初期のデータニーズに対応するため、数年前にレガシーテクノロジーのインフラから Hadoop ベースのデータレイクに移行しました。Hadoop データレイクでは、構造化データと非構造化データを一箇所に集めることができましたが、技術面でもプロセス、コスト、組織面でも、 データに関する大きな課題が残りました。共有クラスタは「Noisy Neighbor」問題を引き起こし、拡張が困難でコストがかかるという問題がありました。
プラットフォームのプロダクトオーナーである私の役割としては、単一の共有クラスターを管理することは悪夢でした。例えば、あるグループには高いストレージと低いコンピュート、別のグループには高いコンピュートと低いストレージというように、コストを分散して課金する方法を考えなければなりませんでした。
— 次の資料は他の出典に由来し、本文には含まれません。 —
Lemma merge_keys_good {HF : Hashes} {BC : BuildConfig} a b id :
  mergeable a -> mergeable b ->
  get_keyid a = Done (ONAK_E_OK, Some id) -> get_keyid b = Done (ONAK_E_OK, Some id) ->
  let rv := pk_revoked a || pk_revoked b in
  merge_keys a b = Done (
    mkKey (pk_publickey a) rv (pk_sigs a ++ diff_key_sigs (pk_sigs a) (pk_sigs b))
      (merged_list (pk_uids a) (pk_uids b)) (merged_list (pk_subkeys a) (pk_subkeys b)),
    mkKey (pk_publickey b) rv (diff_key_sigs (pk_sigs a) (pk_sigs b))
      (diff_list (pk_uids a) (pk_uids b)) (diff_list (pk_subkeys a) (pk_subkeys b)), 0).
Proof.
  intros (Sa & Ua & Dua & Ka & Dka) (Sb & Ub & Dub & Kb & Dkb) Ia Ib rv. unfold merge_keys.
  rewrite Ia. cbn [mbind outcome_bind status_ok negb]. rewrite Ib. cbn [mbind outcome_bind status_ok negb read_var].
  rewrite Z.eqb_refl. cbn [negb]. rewrite diff_key_sigs_spec by done. cbn [mbind outcome_bind].
  rewrite packet_list_add_wf by (unfold diff_key_sigs; auto with onak). cbn [mbind outcome_bind].
  rewrite !merge_signed_packets_spec by done. cbn [mbind outcome_bind].
  unfold rv. cbn [pk_revoked]. by destruct (pk_revoked a), (pk_revoked b).
Qed.

(** [w] stands for [s]: same signer, and not older unless it is a revocation. *)
Definition represents (w s : openpgp_packet) : Prop :=
  sig_version w = sig_version s /\ sig_kid w = sig_kid s /\
  (sig_rev w = false -> sig_time s <= sig_time w).

Lemma represents_refl s : represents s s.
Proof. repeat split; lia. Qed.

Lemma same_sig_fields a b :
  same_sig a b = true -> sig_version a = sig_version b /\ sig_kid a = sig_kid b /\ sig_time a = sig_time b.
Proof. unfold same_sig. intros H. zbool. auto. Qed.

Lemma kept_sigs_represent l s :
  Forall sig_good l -> s ∈ l -> exists w, w ∈ kept_sigs l /\ represents w s.
Proof.
  intros Hl Hs. destruct (dedupe_sigs_kept l Hl) as (n & E & Hr).
  destruct (dr_cover _ _ _ Hr s Hs) as [|(w & Hw & Hws & Ht)]; [eauto using represents_refl|].
  exists w. split; [done|]. pose proof (same_signer_rev _ _ Hws) as Hrev.
  unfold same_signer in Hws. zbool. repeat split; auto. intros. apply Ht. congruence.
Qed.

(** Merging two signature lists represents every signature of both. *)
Lemma merged_sigs_represent old new s :
  Forall sig_good old -> Forall sig_good new -> s ∈ old \/ s ∈ new ->
  exists w, w ∈ merged_sigs old new /\ represents w s.
Proof.
  intros Ho Hn Hs. unfold merged_sigs.
  assert (Hg : Forall sig_good (old ++ diff_sigs old new))
    by (apply Forall_app; unfold diff_sigs; auto with onak).
  destruct Hs as [Hs|Hs]; [apply kept_sigs_represent; [done|]; apply elem_of_app; by left|].
  destruct (has_sig old s) eqn:Eh.
  - apply existsb_exists in Eh as (q & Hq & Hqs). apply list_elem_of_In in Hq.
    destruct (kept_sigs_represent _ q Hg) as (w & Hw & Hv & Hk & Ht); [apply elem_of_app; by left|].
    apply same_sig_fields in Hqs as (? & ? & ?). exists w. split; [done|].
    repeat split; [congruence | congruence |]. intros Hr. specialize (Ht Hr). lia.
  - apply kept_sigs_represent; [done|]. apply elem_of_app. right. apply list_elem_of_In.
    apply List.filter_In. rewrite Eh. split; [by apply list_elem_of_In | done].
Qed.

Lemma lookup_sp_distinct l sp : distinct_sps l -> sp ∈ l -> lookup_sp l (sp_id sp) = Some sp.
Proof.
  unfold distinct_sps. intros Hd Hin. induction Hin as [sp l | sp y l Hin IH]; unfold lookup_sp in *;
    cbn [List.find map] in *; [by rewrite bool_decide_eq_true_2|].
  apply NoDup_cons in Hd as [Hy Hd]. rewrite bool_decide_eq_false_2; [auto|].
  intros E. apply Hy. rewrite E. apply list_elem_of_fmap. eauto.
Qed.

(** Every packet of either list is in the merged list, with its signatures
    represented. *)
Lemma merged_list_keeps old new sp :
  Forall signed_good old -> Forall signed_good new -> distinct_sps old -> distinct_sps new ->
  sp ∈ old \/ sp ∈ new ->
  exists sp', sp' ∈ merged_list old new /\ sp_id sp' = sp_id sp /\
    forall s, s ∈ sp_sigs sp -> exists w, w ∈ sp_sigs sp' /\ represents w s.
Proof.
  intros Ho Hn Do Dn Hsp. unfold merged_list.
  assert (Hself : forall x : openpgp_signedpacket, forall s, s ∈ sp_sigs x ->
    exists w, w ∈ sp_sigs x /\ represents w s) by eauto using represents_refl.
  assert (Hmo : forall cur x, cur ∈ old -> sp_id x = sp_id cur -> (x = cur \/ x ∈ new) ->
    exists sp', sp' ∈ map (merged_old new) old ++ fresh_packets old new /\ sp_id sp' = sp_id x /\
    forall s, s ∈ sp_sigs x -> exists w, w ∈ sp_sigs sp' /\ represents w s).
  { intros cur x Hcur Hid Hx. exists (merged_old new cur).
    split; [apply elem_of_app; left; apply list_elem_of_fmap; eauto|]. split; [by rewrite merged_old_id|].
    unfold merged_old. destruct (lookup_sp new (sp_id cur)) as [y|] eqn:Ey.
    - pose proof (lookup_sp_Some _ _ _ Ey) as [Hy _]. rewrite Forall_forall in Ho, Hn.
      destruct (Ho cur Hcur) as [_ Gc], (Hn y Hy) as [_ Gy]. intros s Hs.
      apply merged_sigs_represent; [done | done |]. destruct Hx as [-> | Hx]; [by left|right].
      apply (lookup_sp_distinct new x Dn) in Hx. rewrite Hid in Hx. congruence.
    - destruct Hx as [-> | Hx]; [by apply Hself|].
      apply (lookup_sp_distinct new x Dn) in Hx. rewrite Hid in Hx. congruence. }
  destruct Hsp as [Hsp|Hsp]; [apply (Hmo sp); auto|].
  destruct (decide (sp_id sp ∈ map sp_id old)) as [Hin|Hout].
  - apply list_elem_of_fmap in Hin as (cur & Hid & Hcur). apply (Hmo cur); auto.
  - exists sp. split; [|split; [done | apply Hself]]. apply elem_of_app. right. apply list_elem_of_In.
    apply List.filter_In. split; [by apply list_elem_of_In | by apply bool_decide_eq_true_2].
Qed.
また、このアプローチでは、各グループのニーズを満たすためにさまざまなツールを組み合わせる必要があり、コラボレーションに大きな課題がありました。また、他の多くの企業と同様に、エンドユーザーがデータを利用する方法もさまざまでした。Jupyter Notebooks、R Studio、Spotfire、Tableau など、エンドユーザーがデータを利用する方法はさまざまで、データを必要とする人がすぐに利用できるようにすることは、複雑さと課題をさらに増やすことになったのです。
レイクハウスアーキテクチャが私たちの問題をどのように解決するか
Databricks レイクハウスプラットフォームを採用したことで、さまざまなチームやペルソナがデータをより有効に活用できるようになりました。この統一されたコラボレーションプラットフォームにより、あらゆるタイプのユーザーとその好みのツールが単一の環境で利用できるようになり、一貫したデータセットに裏打ちされたオペレーションを維持することができるようになりました。
私たちは、Delta Lake を活用して、ACIDコンプライアンス、ヒストリカルルバック、そして開発者がコーディングを始める際の障壁を下げ、データアナリストやデータサイエンティストが同様にサプライチェーンの最適化やオペレーション改善にデータを活用できるよう共通のデータレイヤーを提供しています。また、AWS Glue を利用して異なる Databricks 環境を接続することで、データが 1 つの AWS アカウントに保存されているか、10 個の異なるアカウントに保存されているかを問わず、1つのデータレイクとなります。すべてつながっているのです。
これにより、データと分析のために Apache Spark™ を標準化しながら、様々なニーズに対して十分な柔軟性を提供することができました。レイクハウス内の統一されたデータレイヤーにより、アムジェン社はあらゆる種類とサイズのデータを確実に処理することができ、同時にアプリケーションチームにはビジネスを前進させる柔軟性を提供することができます。
欲しいクラスターの大きさは?予算は?レポートを 1 時間早く出すことが重要なのか、それともコストを削減することが重要なのか?このような判断は、個々のチームでもできるようになりました。このようにツールや言語を標準化し、データサイエンティスト、アナリスト、エンジニアのためのシングル・ソース・オブ・トゥルースを実現することで、コネクテッド・チームの実現が可能になったのです。